The required lines are those that contain "intros"; pull them out of the data and copy them.

Stored data entries
↓↓↓

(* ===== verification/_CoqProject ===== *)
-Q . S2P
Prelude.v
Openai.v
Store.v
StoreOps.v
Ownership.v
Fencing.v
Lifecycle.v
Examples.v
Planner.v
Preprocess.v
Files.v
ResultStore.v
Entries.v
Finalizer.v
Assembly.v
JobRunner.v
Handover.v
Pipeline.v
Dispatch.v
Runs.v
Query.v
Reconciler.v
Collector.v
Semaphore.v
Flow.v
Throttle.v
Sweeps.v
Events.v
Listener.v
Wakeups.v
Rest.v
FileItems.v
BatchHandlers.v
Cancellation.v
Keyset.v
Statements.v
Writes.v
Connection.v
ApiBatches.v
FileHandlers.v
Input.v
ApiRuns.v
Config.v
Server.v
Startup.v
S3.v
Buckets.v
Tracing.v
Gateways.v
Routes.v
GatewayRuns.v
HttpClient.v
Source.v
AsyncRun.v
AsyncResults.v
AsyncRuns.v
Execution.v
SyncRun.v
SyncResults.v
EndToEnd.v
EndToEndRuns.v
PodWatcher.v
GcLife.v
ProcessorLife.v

↑↑↑
↓↓↓

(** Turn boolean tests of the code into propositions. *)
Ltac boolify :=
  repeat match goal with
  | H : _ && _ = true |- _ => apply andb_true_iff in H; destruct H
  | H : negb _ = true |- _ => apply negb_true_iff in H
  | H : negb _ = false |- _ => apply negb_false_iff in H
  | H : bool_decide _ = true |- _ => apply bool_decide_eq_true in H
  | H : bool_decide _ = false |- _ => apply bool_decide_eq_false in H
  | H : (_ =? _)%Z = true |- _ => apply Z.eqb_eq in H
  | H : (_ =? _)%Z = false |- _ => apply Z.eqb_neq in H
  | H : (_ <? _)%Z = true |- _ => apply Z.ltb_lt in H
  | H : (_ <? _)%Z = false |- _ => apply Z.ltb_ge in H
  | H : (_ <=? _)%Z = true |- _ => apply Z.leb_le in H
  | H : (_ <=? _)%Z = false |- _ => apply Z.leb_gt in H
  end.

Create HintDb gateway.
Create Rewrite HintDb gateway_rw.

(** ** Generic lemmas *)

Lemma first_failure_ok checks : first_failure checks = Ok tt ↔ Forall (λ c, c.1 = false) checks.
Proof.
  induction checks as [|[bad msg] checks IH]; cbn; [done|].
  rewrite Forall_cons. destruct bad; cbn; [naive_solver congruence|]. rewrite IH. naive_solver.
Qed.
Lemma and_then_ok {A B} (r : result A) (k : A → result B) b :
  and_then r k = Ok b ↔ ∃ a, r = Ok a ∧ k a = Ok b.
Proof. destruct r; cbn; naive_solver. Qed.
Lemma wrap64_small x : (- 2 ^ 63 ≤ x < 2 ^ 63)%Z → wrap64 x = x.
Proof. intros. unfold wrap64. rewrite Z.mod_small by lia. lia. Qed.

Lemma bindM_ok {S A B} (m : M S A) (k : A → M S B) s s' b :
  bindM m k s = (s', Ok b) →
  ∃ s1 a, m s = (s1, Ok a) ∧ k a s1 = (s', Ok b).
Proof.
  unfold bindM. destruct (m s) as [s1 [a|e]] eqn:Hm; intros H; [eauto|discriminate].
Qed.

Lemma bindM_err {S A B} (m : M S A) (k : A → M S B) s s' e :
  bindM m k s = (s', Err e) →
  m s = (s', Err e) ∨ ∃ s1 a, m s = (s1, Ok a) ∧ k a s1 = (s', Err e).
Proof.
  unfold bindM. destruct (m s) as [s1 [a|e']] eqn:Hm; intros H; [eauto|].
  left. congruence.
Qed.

↑↑↑

OUTPUT FOR THIS TASK:
Proof. intros. unfold wrap64. rewrite Z.mod_small by lia. lia. Qed.
  unfold bindM. destruct (m s) as [s1 [a|e]] eqn:Hm; intros H; [eauto|discriminate].
  unfold bindM. destruct (m s) as [s1 [a|e']] eqn:Hm; intros H; [eauto|].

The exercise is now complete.